(** [Molecule.annotateRing] (molecule.py, lines 493-551). *)
Definition annotateRing (ring : list TkBond) (is_aromatic : bool)
    (m : Molecule) : result Molecule :=
  '(atoms_, bond_lengths, bonds) ← ring_survey ring m;
  if decide (8 < length bonds)%nat then Ok m
  else
    g ← measure_ring m atoms_ bond_lengths;
    let tolerance := 5 / 100 in
    let is_symmetric :=
      Rleb (cd_spread g) tolerance && Rleb (bl_spread g) tolerance in
    if is_aromatic && is_symmetric && aromatic_circles (options m) then
      m ← aromatizeRing ring (ring_center_x g) (ring_center_y g) m;
      Ok (fold_left flag_angle (atom_angles g) m)
    else
      foldM (tag_bond (ring_center_x g) (ring_center_y g)) bonds m.

(** [Molecule.annotateRings] (molecule.py, lines 554-573); the toolkit's
    [aromatize] has already been applied to the rings of [tkmol].
    [all_rings] is the list it builds: every ring with the flag saying that
    all its bonds have the bond order 4. *)
Definition all_rings (tkmol : TkMol) : list (bool * list TkBond) :=
  (fun ring => (forallb (fun bond => bool_decide (bondOrder bond = 4%Z)) ring,
                ring)) <$> tk_rings tkmol.

(** The rings in the order in which they are annotated:
    [reversed(all_rings)] after [all_rings.sort(key=lambda t:t[0])]. *)
Definition ring_order (tkmol : TkMol) : list (bool * list TkBond) :=
  reverse
    (sort_by (fun t : bool * list TkBond => if t.1 then 1%nat else 0%nat)
       (all_rings tkmol)).

Definition annotateRings (tkmol : TkMol) (m : Molecule) : result Molecule :=
  foldM (fun '(is_aromatic, ring) m => annotateRing ring is_aromatic m)
    (ring_order tkmol) m.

◇ ◇ ◇ ◇

**Exercise instructions**
The expected output is the run of lines from the one that includes "foldM (fun '(is_aromatic, ring)" through the end of the listing above, exactly as they stand.

**Problem solution**
  foldM (fun '(is_aromatic, ring) m => annotateRing ring is_aromatic m)
    (ring_order tkmol) m.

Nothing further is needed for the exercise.